Task instructions:
Once you find a line containing the word "mkInflight" in the entries below, copy it.

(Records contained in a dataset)

┌──

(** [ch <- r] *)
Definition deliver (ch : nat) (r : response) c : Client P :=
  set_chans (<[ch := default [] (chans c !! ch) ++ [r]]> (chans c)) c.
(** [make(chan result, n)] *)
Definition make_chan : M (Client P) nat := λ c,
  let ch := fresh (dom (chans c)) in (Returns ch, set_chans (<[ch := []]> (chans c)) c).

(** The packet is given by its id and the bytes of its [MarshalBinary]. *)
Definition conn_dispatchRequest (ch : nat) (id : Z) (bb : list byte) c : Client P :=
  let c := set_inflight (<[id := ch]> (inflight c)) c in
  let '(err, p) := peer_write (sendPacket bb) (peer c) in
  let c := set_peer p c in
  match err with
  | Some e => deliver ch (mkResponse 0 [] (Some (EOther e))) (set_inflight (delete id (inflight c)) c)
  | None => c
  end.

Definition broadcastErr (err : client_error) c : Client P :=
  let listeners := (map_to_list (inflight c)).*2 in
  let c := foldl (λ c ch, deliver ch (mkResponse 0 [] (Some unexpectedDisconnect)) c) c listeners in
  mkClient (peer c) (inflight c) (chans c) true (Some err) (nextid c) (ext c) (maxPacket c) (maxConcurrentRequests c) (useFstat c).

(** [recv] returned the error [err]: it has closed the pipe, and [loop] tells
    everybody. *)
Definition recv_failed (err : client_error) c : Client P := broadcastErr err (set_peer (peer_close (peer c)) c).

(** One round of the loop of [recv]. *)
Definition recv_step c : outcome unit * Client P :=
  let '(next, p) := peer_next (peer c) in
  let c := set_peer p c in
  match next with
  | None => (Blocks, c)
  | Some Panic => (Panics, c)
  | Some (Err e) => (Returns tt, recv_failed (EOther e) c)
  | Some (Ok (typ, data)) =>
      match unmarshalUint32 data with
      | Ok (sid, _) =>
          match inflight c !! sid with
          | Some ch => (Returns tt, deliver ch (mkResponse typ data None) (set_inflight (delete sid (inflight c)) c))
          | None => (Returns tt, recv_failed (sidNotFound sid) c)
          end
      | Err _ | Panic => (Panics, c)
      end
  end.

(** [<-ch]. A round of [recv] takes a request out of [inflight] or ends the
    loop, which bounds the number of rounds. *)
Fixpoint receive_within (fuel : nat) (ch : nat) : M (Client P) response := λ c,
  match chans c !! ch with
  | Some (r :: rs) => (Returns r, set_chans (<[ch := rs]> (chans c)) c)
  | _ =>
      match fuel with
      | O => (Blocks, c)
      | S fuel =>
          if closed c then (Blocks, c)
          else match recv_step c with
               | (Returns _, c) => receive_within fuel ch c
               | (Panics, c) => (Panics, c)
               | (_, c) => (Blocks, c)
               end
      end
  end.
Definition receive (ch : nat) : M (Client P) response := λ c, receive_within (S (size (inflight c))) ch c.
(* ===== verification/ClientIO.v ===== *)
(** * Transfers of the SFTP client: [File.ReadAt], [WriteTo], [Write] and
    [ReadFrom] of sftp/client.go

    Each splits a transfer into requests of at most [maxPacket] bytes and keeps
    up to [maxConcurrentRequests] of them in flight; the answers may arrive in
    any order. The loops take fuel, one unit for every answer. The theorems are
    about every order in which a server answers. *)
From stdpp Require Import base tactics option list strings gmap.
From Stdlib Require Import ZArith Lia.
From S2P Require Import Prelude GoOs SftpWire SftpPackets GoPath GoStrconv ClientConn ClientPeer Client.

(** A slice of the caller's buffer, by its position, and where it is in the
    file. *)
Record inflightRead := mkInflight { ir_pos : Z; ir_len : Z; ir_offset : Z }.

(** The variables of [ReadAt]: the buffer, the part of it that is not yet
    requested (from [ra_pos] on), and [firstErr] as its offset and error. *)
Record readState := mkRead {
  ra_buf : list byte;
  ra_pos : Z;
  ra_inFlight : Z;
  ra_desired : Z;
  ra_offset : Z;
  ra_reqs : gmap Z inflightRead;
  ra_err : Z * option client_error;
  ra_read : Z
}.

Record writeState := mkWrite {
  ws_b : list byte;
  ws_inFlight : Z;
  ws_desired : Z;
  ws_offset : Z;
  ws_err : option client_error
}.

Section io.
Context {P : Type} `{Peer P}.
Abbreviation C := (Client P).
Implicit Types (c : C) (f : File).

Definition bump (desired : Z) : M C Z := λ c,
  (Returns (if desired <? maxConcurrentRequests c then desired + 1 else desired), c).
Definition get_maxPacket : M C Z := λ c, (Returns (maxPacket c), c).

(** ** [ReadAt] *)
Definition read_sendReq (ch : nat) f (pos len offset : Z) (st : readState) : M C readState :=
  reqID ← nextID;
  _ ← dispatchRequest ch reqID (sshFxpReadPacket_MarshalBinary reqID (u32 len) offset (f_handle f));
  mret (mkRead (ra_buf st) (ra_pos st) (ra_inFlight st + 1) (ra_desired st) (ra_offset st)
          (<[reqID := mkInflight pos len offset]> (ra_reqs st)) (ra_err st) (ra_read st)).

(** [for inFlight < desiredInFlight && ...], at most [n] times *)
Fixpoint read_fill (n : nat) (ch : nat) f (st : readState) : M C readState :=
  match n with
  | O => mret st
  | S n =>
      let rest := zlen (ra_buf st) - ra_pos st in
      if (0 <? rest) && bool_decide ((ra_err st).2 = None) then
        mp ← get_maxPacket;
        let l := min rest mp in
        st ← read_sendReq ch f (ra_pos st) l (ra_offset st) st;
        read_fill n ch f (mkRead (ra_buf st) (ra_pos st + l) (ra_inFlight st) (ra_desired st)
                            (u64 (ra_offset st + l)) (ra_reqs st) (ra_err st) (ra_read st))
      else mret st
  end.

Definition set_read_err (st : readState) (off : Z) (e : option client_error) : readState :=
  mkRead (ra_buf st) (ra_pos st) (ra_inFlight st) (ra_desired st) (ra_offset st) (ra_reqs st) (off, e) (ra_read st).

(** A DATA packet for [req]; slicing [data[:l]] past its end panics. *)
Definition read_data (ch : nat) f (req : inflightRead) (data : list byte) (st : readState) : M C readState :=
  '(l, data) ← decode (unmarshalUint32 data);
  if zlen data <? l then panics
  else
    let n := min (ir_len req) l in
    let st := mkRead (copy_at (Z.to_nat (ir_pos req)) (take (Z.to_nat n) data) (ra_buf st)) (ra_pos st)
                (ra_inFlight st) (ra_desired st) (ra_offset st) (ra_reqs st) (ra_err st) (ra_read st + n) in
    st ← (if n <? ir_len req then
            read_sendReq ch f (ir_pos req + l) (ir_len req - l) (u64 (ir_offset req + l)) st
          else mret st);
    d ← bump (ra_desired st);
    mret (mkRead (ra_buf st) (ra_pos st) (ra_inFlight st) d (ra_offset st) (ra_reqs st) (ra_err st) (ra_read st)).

└──

Final answer:
Record inflightRead := mkInflight { ir_pos : Z; ir_len : Z; ir_offset : Z }.
          (<[reqID := mkInflight pos len offset]> (ra_reqs st)) (ra_err st) (ra_read st)).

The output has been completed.